More than 80 lawsuits have been filed accusing his government of manslaughter, neglect or otherwise mishandling the virus crisis.
Mr Macron sent in the army to help and ordered strict lockdown measures that slowed the spread.
But nearly 30,000 people have died, about half of them in nursing homes, and more than 150,000 have been infected.
More than 200 new virus clusters have emerged since France started reopening May 11, according to the national health agency.
Meanwhile, his government is facing growing pressure to confront racism and police violence.
At least 15,000 people demonstrated in Paris on Saturday, the latest in a string of French protests galvanised by George Floyd’s death in the US and the Black Lives Matter movement, but increasingly focused on France’s own tensions between police and minorities.
In response, the government banned police chokeholds and vowed to stamp out racism among police — but that has now angered police unions, who say they’re being unfairly painted as white supremacists and staged protests of their own.
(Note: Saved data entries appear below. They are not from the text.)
(** A machine that has just booted is new. *)
Lemma boot_fresh i b (w : Worker) m w' :
  boot_machine i b w = (Done (Ok m), w') → (m ∉ issued (host w)) ∧ (m ∈ issued (host w')).
Proof.
  intros (m1 & w1 & Hnew & ([] & w2 & Hinit & Hret)%bind_ok_inv)%bind_ok_inv.
  injection Hret as -> <-. unfold call in Hnew.
  destruct (machine_new b i (host w)) as [[[m2|e]|] h] eqn:Hm; simplify_eq.
  apply machine_new_issued in Hm as (Hn & Hin & _). split; [done|]. simpl.
  destruct (quiet_call (machine_init b m) (λ e, "boot: " +:+ e)
    (fmt ["VM boot timed out after "; budget_secs b; "s (cloud-init stuck? check /dev/kvm and ";
          "qemu-bridge-helper permissions)"]) (machine_init_mono b m) (set_host h w)) as [(Hsub & _) _].
  rewrite Hinit in Hsub. simpl in Hsub. set_solver.
Qed.

Lemma quiet_machine_runs : quiet_m (machine_runs (H := H) (I := I)).
Proof.
  intros w. unfold machine_runs. destruct (machine w) as [m|]; [|done].
  pose proof (is_running_mono m (host w)). destruct (is_running m (host w)) as [r h].
  split; [by apply quiet_set_host|done].
Qed.

Lemma machine_runs_true (w w' : Worker) :
  machine_runs w = (Done (Ok true), w') → is_Some (machine w').
Proof.
  unfold machine_runs. destruct (machine w) as [m|] eqn:Hm; [|by intros; simplify_eq].
  destruct (is_running m (host w)) as [r h]. intros. simplify_eq/=. rewrite Hm. eauto.
Qed.

(** *** The jobs on a machine *)

(** The machine that is kept is one the host issued, as are those that have run,
    and it has run only in reuse mode, without failure. *)
Record worker_ok (cfg : WorkerConfig) (w : Worker) : Prop := {
  wo_issued m ok : (m, ok) ∈ runs (trace w) → m ∈ issued (host w);
  wo_machine m : machine w = Some m → m ∈ issued (host w);
  wo_kept m ok : machine w = Some m → (m, ok) ∈ runs (trace w) → wc_mode cfg = Reuse ∧ ok = true;
  wo_again i j m ok ok' : i < j → runs (trace w) !! i = Some (m, ok) →
    runs (trace w) !! j = Some (m, ok') → wc_mode cfg = Reuse ∧ ok = true;
}.

Lemma quiet_ok cfg w w' : quiet w w' → worker_ok cfg w → worker_ok cfg w'.
Proof.
  intros (Hi & Hm & Ht & _) [H1' H2' H3' H4'].
  assert (runs (trace w') = runs (trace w)) as Hr by (by rewrite <- runs_visible, Ht, runs_visible).
  split.
  - intros m ok. rewrite Hr. intros Hin. by eapply Hi, H1'.
  - intros m. rewrite Hm. intros Hk. by apply Hi, H2'.
  - intros m ok. rewrite Hm, Hr. apply H3'.
  - intros i j m ok ok'. rewrite Hr. apply H4'.
Qed.

Lemma no_machine_ok cfg w : worker_ok cfg w → worker_ok cfg (set_machine None w).
Proof. by intros []. Qed.

(** Keeping a machine that has just booted. *)
Lemma booted_ok cfg i b w m w' :
  boot_machine i b w = (Done (Ok m), w') → worker_ok cfg w → worker_ok cfg (set_machine (Some m) w').
Proof.
  intros Hb Hok. destruct (boot_fresh _ _ _ _ _ Hb) as [Hn Hin].
  destruct (quiet_boot i b w) as [Hq _]. rewrite Hb in Hq. simpl in Hq.
  pose proof Hq as (_ & _ & Hvis & _).
  assert (runs (trace w') = runs (trace w)) as Hr by (by rewrite <- runs_visible, Hvis, runs_visible).
  destruct (quiet_ok cfg w w' Hq Hok) as [H1' _ _ H4']. split; simpl.
  - done.
  - by intros ? [= <-].
  - intros ? ok [= <-]. rewrite Hr. intros Hrun%(wo_issued _ _ Hok). done.
  - done.
Qed.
Calls are also mounting to reassess France’s colonial legacy, causing division within Mr Macron’s own camp.
Over the past two days, the culture minister denounced the decision to cancel a Paris showing of Gone With The Wind, a film long criticised as romanticising slavery, as contrary to freedom of expression.
And he firmly condemned activists who tried to take a piece of African art from a Paris museum dedicated to artwork from former colonies.
But government minister Sibeth Ndiaye, a close Macron ally and the most prominent black figure in current French politics, wrote an unusually personal essay Saturday in Le Monde calling for France to rethink its colour-blind doctrine, which aims at encouraging equality by ignoring race altogether.
“We must not hesitate to name things, to say that a skin colour is not neutral,” she wrote.
She called on the French to “confront our memories” about their history and find a “shared narrative” with former colonies.
Mr Macron’s office firmly denied a report last week that he was considering resigning and calling a snap election, but the rumour reflected the gravity of the French mood.
A new forecast last week from the Organisation for Economic Cooperation and Development showed France’s economy will suffer more than most from the coming recession — and is not expected to improve much by the next presidential election in 2022.
The economy is expected to shrink at least 11% percent this year, pushing many out of work and torpedoing Macron’s goals of bringing down unemployment, rehauling the retirement system and making France more globally competitive.